Die Aufzeichnungen des Malte Laurids Brigge (1910 ; Le carnet de Malte Laurids Brigge, 1930), auquel il commence à travailler à Rome en 1904, est le pendant en prose des Neue Gedichte. Ce qui était à l’arrière-plan dans les poèmes, derrière la perfection du style, est au premier plan dans l’oeuvre en prose : les problèmes subjectifs et personnels de l’occupant solitaire d’une chambre d’hôtel à Paris, la « peur » qui est l’inspiration pour la création des « objets ». Si les poèmes apparaissent comme une glorieuse affirmation de l’idée de « poésie pure » des symbolistes, les Aufzeichnungen se lisent comme un brillant exemple précoce d’écriture existentialiste.

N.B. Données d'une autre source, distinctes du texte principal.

(* ===== verification/Destination.v ===== *)
(** * Destinations ([crates/lr-store/src/lib.rs])

    The interface between the engine and the place where backups live. A value
    of a [Destination] type is one resolved backup set together with whatever
    the outside world keeps about it (connection, clock, lease); operations
    that change it return the new state also when they fail. The engine's
    theorems are proved against the class and its laws, for any backend. *)

From S2P Require Import Prelude Core.
From S2P Require Export Steps.

(** The operations of the trait that the modelled engine uses. *)
Class Destination (D : Type) := {
  (** [list]: every file of the set. *)
  list_files : D -> result (list bytes);
  (** [open_ro], and what the handle reads. *)
  open_ro : D -> bytes -> result bytes;
  (** [delete]. *)
  delete : D -> bytes -> D * result unit;
  (** [create_tmp], then [write_all] and [sync_all] on its writer. *)
  create_tmp : D -> bytes -> D * result bytes;
  write_tmp : D -> bytes -> bytes -> D * result unit;
  (** [replace]. *)
  replace : D -> bytes -> bytes -> D * result unit;
  (** [lock_set] and [lock_set_breaking_stale] with a lease in seconds, and
      [SetLock::verify]: the lease is still this holder's. *)
  lock_set : D -> Z -> D * result unit;
  lock_set_breaking_stale : D -> Z -> D * result unit;
  lock_verify : D -> D * result unit;
  (** [lr_store::now_unix]. *)
  now_unix : D -> D * Z;
}.

(** The file that taking the lock creates. *)
Definition LOCK_FILE : bytes := String.list_byte_of_string "set.lock".

(** What the engine relies on: operations touch only the files they name, a
    temporary file gets a fresh name as [temp_name] builds it, a listing names a
    file once, taking the lock touches the lock file alone, and the clock is not
    one of the files. What a rename moves is known for files only. *)
Class DestinationLaws (D : Type) `{Destination D} := {
  contents : D -> bytes -> option bytes;
  list_files_nodup : forall d names, list_files d = Ok names -> NoDup names;
  open_ro_contents : forall d n b, open_ro d n = Ok b -> contents d n = Some b;
  delete_frame : forall d n m, m <> n -> contents (fst (delete d n)) m = contents d m;
  delete_gone : forall d n u, snd (delete d n) = Ok u -> contents (fst (delete d n)) n = None;
  create_tmp_frame : forall d n m,
    (forall t, snd (create_tmp d n) = Ok t -> m <> t) -> contents (fst (create_tmp d n)) m = contents d m;
  create_tmp_name : forall d n t, snd (create_tmp d n) = Ok t ->
    contents d t = None /\
    exists random, t = n ++ [Byte.x2e] ++ random ++ String.list_byte_of_string ".tmp";
  write_tmp_frame : forall d t b m, m <> t -> contents (fst (write_tmp d t b)) m = contents d m;
  write_tmp_contents : forall d t b u,
    snd (write_tmp d t b) = Ok u -> contents (fst (write_tmp d t b)) t = Some b;
  replace_frame : forall d t n m b, contents d t = Some b -> m <> t -> m <> n -> contents (fst (replace d t n)) m = contents d m;
  replace_contents : forall d t n b u, contents d t = Some b -> snd (replace d t n) = Ok u ->
    contents (fst (replace d t n)) n = Some b;
  lock_set_frame : forall d ttl m, m <> LOCK_FILE -> contents (fst (lock_set d ttl)) m = contents d m;
  lock_breaking_frame : forall d ttl m, m <> LOCK_FILE -> contents (fst (lock_set_breaking_stale d ttl)) m = contents d m;
  lock_verify_frame : forall d m, contents (fst (lock_verify d)) m = contents d m;
  now_unix_frame : forall d m, contents (fst (now_unix d)) m = contents d m;
}.

(** ** Publishing

    [publish_new], and whether what it published is on stable storage. *)
Inductive Durability := Synced | Unconfirmed (reason : bytes).

Class Publisher (D : Type) := publish_new : bytes -> bytes -> step D Durability.

(** An existing file is never replaced; what is published is the temporary file. *)
Class PublisherLaws (D : Type) `{DestinationLaws D} `{Publisher D} := {
  publish_frame : forall tmp name d m b, contents d tmp = Some b -> m <> tmp -> m <> name ->
    contents (fst (publish_new tmp name d)) m = contents d m;
  publish_existing : forall tmp name d b, contents d name = Some b -> tmp <> name ->
    contents (fst (publish_new tmp name d)) name = Some b;
  publish_contents : forall tmp name d b durability, contents d tmp = Some b ->
    snd (publish_new tmp name d) = Ok durability ->
    contents d name = None /\ contents (fst (publish_new tmp name d)) name = Some b;
}.

(** ** Steps that leave a file alone *)

(** The clock. *)
Definition clock `{Destination D} : step D Z := fun d => let '(d, now) := now_unix d in (d, Ok now).

(** A step that leaves the file [m] alone, whatever its outcome. *)
Definition keeps `{DestinationLaws D} {A} (m : bytes) (s : step D A) : Prop :=
  forall d, contents (fst (s d)) m = contents d m.

Section keeps.
Context `{DestinationLaws D}.

Lemma keeps_ret {A} m (a : A) : keeps m (step_ret a).
Proof. done. Qed.

Lemma keeps_err {A} m e : keeps m (step_err (A := A) e).
Proof. done. Qed.

Lemma keeps_bind {A B} m (s : step D A) (k : A -> step D B) :
  keeps m s -> (forall a, keeps m (k a)) -> keeps m (step_bind s k).
Proof.
  intros Hs Hk d. unfold step_bind. specialize (Hs d). destruct (s d) as [d1 [a|e]]; [|done].
  cbn in Hs. by rewrite Hk.
Qed.

Lemma keeps_iter {A} m (f : A -> step D unit) l :
  (forall x, In x l -> keeps m (f x)) -> keeps m (step_iter f l).
Proof.
  induction l as [|x l IH]; intros Hf; [apply keeps_ret|]. apply keeps_bind.
  - apply Hf. by left.
  - intros _. apply IH. intros. apply Hf. by right.
Qed.

Lemma keeps_delete m n : m <> n -> keeps m (fun d => delete d n).
Proof. intros Hn d. by apply delete_frame. Qed.

Lemma keeps_lock m : keeps m lock_verify.
Proof. intros d. apply lock_verify_frame. Qed.

Lemma keeps_reads {A} m (f : D -> result A) : keeps m (reads f).
Proof. done. Qed.

Lemma keeps_clock m : keeps m clock.
Proof. intros d. unfold clock. pose proof (now_unix_frame d m). by destruct (now_unix d). Qed.

End keeps.

(** * A destination in memory

    The smallest lawful [Destination]: an association list of files. It shows
    that the laws the engine relies on can be met. *)

Module Memory.
Abbreviation mem := (list (bytes * bytes)).

Fixpoint find_file (m : mem) (name : bytes) : option bytes :=
  match m with
  | [] => None
  | (n, b) :: m => if decide (n = name) then Some b else find_file m name
  end.

Definition without (name : bytes) (m : mem) : mem := filter (fun f => fst f <> name) m.

Definition put (name b : bytes) (m : mem) : mem := (name, b) :: without name m.

#[global] Arguments put : simpl never.
#[global] Arguments without : simpl never.

Definition open_file (m : mem) (name : bytes) : result bytes := ok_or (find_file m name) (Io NotFound).

(** A name longer than every name in use. *)
Definition fresh (m : mem) : bytes := replicate (length (concat (map fst m))) Byte.x61.

Definition tmp_name (m : mem) (name : bytes) : bytes :=
  name ++ [Byte.x2e] ++ fresh m ++ String.list_byte_of_string ".tmp".

Definition rename (m : mem) (tmp name : bytes) : mem * result unit :=
  match find_file m tmp with
  | Some b => (put name b (without tmp m), Ok tt)
  | None => (m, Err (Io NotFound))
  end.

#[export] Instance destination : Destination mem := {
  list_files m := Ok (remove_dups (map fst m));
  open_ro := open_file;
  delete m name := (without name m, Ok tt);
  create_tmp m name := (m, Ok (tmp_name m name));
  write_tmp m tmp b := (put tmp b m, Ok tt);
  replace := rename;
  lock_set m _ := (m, Ok tt);
  lock_set_breaking_stale m _ := (m, Ok tt);
  lock_verify m := (m, Ok tt);
  now_unix m := (m, 1700000000);
}.

Lemma find_without m n k : n <> k -> find_file (without n m) k = find_file m k.
Proof.
  intros Hn. induction m as [|[a b] m IH]; [done|]. unfold without. rewrite filter_cons. cbn [fst].
  destruct (decide (a <> n)) as [Ha|Ha]; cbn [find_file].
  - case_decide; [done|]. apply IH.
  - rewrite decide_False; [apply IH|]. intros ->. by apply Ha.
Qed.

Lemma find_without_same m n : find_file (without n m) n = None.
Proof.
  induction m as [|[a b] m IH]; [done|]. unfold without. rewrite filter_cons. cbn [fst].
  destruct (decide (a <> n)) as [Ha|Ha]; [|apply IH]. cbn [find_file].
  rewrite decide_False by done. apply IH.
Qed.

Lemma find_put m n b k : find_file (put n b m) k = if decide (n = k) then Some b else find_file m k.
Proof. unfold put. cbn [find_file]. case_decide; [done|]. by apply find_without. Qed.

Lemma find_long m n : (length (concat (map fst m)) < length n)%nat -> find_file m n = None.
Proof.
  induction m as [|[a b] m IH]; [done|]. cbn. rewrite length_app. intros Hl.
  rewrite decide_False by (intros ->; lia). apply IH. lia.
Qed.

#[export] Instance destination_laws : DestinationLaws mem.
Proof.
  refine {| contents := find_file |}; cbn.
  - intros m names [= <-]. apply NoDup_remove_dups.
  - intros m n b He. by apply ok_or_Ok in He.
  - intros m n k Hn. apply find_without. congruence.
  - intros m n u _. apply find_without_same.
  - done.
  - intros m n t [= <-]. split; [|by eexists]. apply find_long. unfold tmp_name, fresh.
    rewrite !length_app, length_replicate. cbn. lia.
  - intros m t b k Hk. rewrite find_put. by rewrite decide_False.
  - intros m t b u _. rewrite find_put. by rewrite decide_True.
  - intros m t n k b _ Ht Hn. unfold rename. case_match; [|done]. cbn [fst].
    by rewrite find_put, decide_False, find_without by done.
  - intros m t n b u Hb. unfold rename. rewrite Hb. intros _. cbn [fst]. by rewrite find_put, decide_True.
  - done.
  - done.
  - done.
  - done.
Defined.
End Memory.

Il s’agit d’une suite savamment assemblée de parties descriptives, réminiscentes et méditatives, censées avoir été écrites par Malte, un jeune Danois expatrié à Paris qui refuse de se conformer à la chronologie traditionnelle de l’exposition narrative, mais qui, au contraire, présente ses thèmes comme des occurrences « simultanées » sur fond d’un « temps spatial » qui englobe tout. On y retrouve tous les grands thèmes de Rilke : l’amour, la mort, les peurs de l’enfance, l’idolâtrie de la femme, et enfin la question de « Dieu », qui est traitée comme une simple « tendance du cœur ». L’œuvre doit être considérée comme la description de la désintégration d’une âme – mais une désintégration non dénuée d’une réserve mentale dialectique : « Un pas seulement, écrit Malte, et ma misère la plus profonde pourrait se transformer en félicité. »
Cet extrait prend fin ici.